Determination of LongR3-IGF-I, R3-IGF-I, Des1-3 IGF-I and their metabolites in human plasma samples by means of LC-MS.

ABSTRACT

According to the regulations of the World Anti-Doping Agency (WADA), growth promoting peptides such as the insulin-like growth factor-I (IGF-I) and its synthetic analogues belong to the class of prohibited compounds. While several assays to quantify endogenous IGF-I have been established, the potential misuse of synthetic analogues such as LongR3-IGF-I, R3-IGF-I and Des1-3-IGF-I remains a challenge and superior pharmacokinetic properties have been described for these analogues.
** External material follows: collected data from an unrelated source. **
(** * SF50-TOLD table extraction: a shallow embedding of the AFM extractors

    The development embeds the two flight-manual extractors of
    [Data/make-tables] ([extract_g1_data.py], [extract_g2plus_data.py]) and
    states the properties of their table reconstruction engine.

    Layout:
    - [Py]     the Python string, integer and float operations the
               extractors use;
    - [Re]     a backtracking matcher for the fragment of Python's [re]
               syntax that occurs in the extractors;
    - [G1]     [AFMDataExtractor] of [extract_g1_data.py];
    - [G2Plus] [G2PlusAFMDataExtractor] of [extract_g2plus_data.py];
    - the theorems.

    Conventions.  Page text is a [string] read as Latin-1: every character
    class below is Python's class restricted to the code points 0..255.
    A Python exception is the outcome [None] of an [option]-valued
    function.  A table row is Python's four-element list
    [[str(weight), altitude, str(temperature), value]]. *)

From Stdlib Require Import ZArith Floats Ascii String DecimalString DecimalZ.
From stdpp Require Import gmap strings list sorting.

Set Warnings "-inexact-float".

(* ===================================================================== *)
(** * Python primitives *)
(* ===================================================================== *)

Module Py.

(** [str.isspace] on one character; also the class [\s] of [re] on [str]
    patterns.  Latin-1 members: TAB LF VT FF CR, FS GS RS US, space, NEL,
    NBSP. *)
Definition isspace (c : ascii) : bool :=
  let n := nat_of_ascii c in
  ((9 <=? n) && (n <=? 13)) || ((28 <=? n) && (n <=? 32))
  || (n =? 133) || (n =? 160).

(** The class [\d] of [re]: the decimal digits.  In Latin-1 these are the
    ASCII digits only. *)
Definition isdecimal (c : ascii) : bool :=
  let n := nat_of_ascii c in (48 <=? n) && (n <=? 57).
(** Steps 3 and 5 of [build]: the table, then its statistics. *)
Definition build_statistics (self : t)
  : result (list transition * statistics) :=
  transition_data ← _process_transition_data self;
  Ok (transition_data, _calculate_statistics self transition_data).
End methods.

End AlluvialVisualizationBuilder.

(** ** transition_pattern_analysis.py *)

Module transition_pattern_analysis.

Import DataFrame.

(** A row of [pattern_df], without its [Type] column. *)
Record pattern_row : Type := PatternRow {
  Pattern : string;
  Count : nat;
  Percentage : float64
}.

(** The counting inside [value_counts]: the distinct values in the order
    in which they first occur. *)
Fixpoint tally_add (x : string) (acc : list (string * nat))
  : list (string * nat) :=
  match acc with
  | [] => [(x, 1%nat)]
  | (y, n) :: acc' =>
      if String.eqb x y then (y, S n) :: acc' else (y, n) :: tally_add x acc'
  end.

Definition tally (l : list string) : list (string * nat) :=
  foldl (λ acc x, tally_add x acc) [] l.

Section pattern_table.
Context {F : FloatModel} {S : SortValues}.

Definition value_counts (l : list string) : list (string * nat) :=
  sort_values snd (tally l).

(** [create_pattern_analysis_visualization] up to [pattern_df], for
    the resolved column names and with no filter. The rows of a frame
    selected with the same label twice do not format as one label
    each; the statements below take two distinct labels. *)
Definition pattern_df (data : DataFrame.t)
    (source_column target_column : string) : result (list pattern_row) :=
  selected ← select2 data source_column target_column;
  let transition_data := dropna selected in
  let patterns :=
    (λ row : string * string, row.1 ++ " -> " ++ row.2)
      <$> transition_data in
  let pattern_counts := value_counts patterns in
  Ok ((λ pc : string * nat,
         {| Pattern := pc.1; Count := pc.2;
            Percentage :=
              times_100 (true_divide pc.2 (List.length transition_data)) |})
        <$> pattern_counts).
End pattern_table.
Within the present study, it was demonstrated that the target peptides can be successfully detected in plasma samples by means of magnetic beads-based immunoaffinity purification and subsequent nanoscale liquid chromatographic separation with high resolution mass spectrometric detection. Noteworthy, the usage of a specific antibody for LongR3-IGF-I enables the determination in low ng/mL levels despite the presence of an enormous excess of endogenous human IGF-I. In addition, different metabolism studies (in-vitro and in-vivo) were performed using sophisticated strategies such as incubation with skin tissue microsomes, degradation in biological fluids (for all analogues), and administration to rats (for LongR3-IGF-I). Herewith, several C-and N-terminally truncated metabolites were identified and their relevancy was additionally confirmed by in-vivo experiments with rodents. Especially for LongR3-IGF-I, a metabolite ((Des1-11)-LongR3-IGF-I) was identified that prolonged the detectability in-vivo by a factor of approximately 2. The method was validated for qualitative interpretation considering the parameters specificity, identification capability, recovery (26-60%), limit of detection (0.5ng/mL), imprecision (<25%), linearity, stability, and matrix effects. A stable isotope labelled (15N)-IGF-I was used as internal standard to control all sample preparation steps.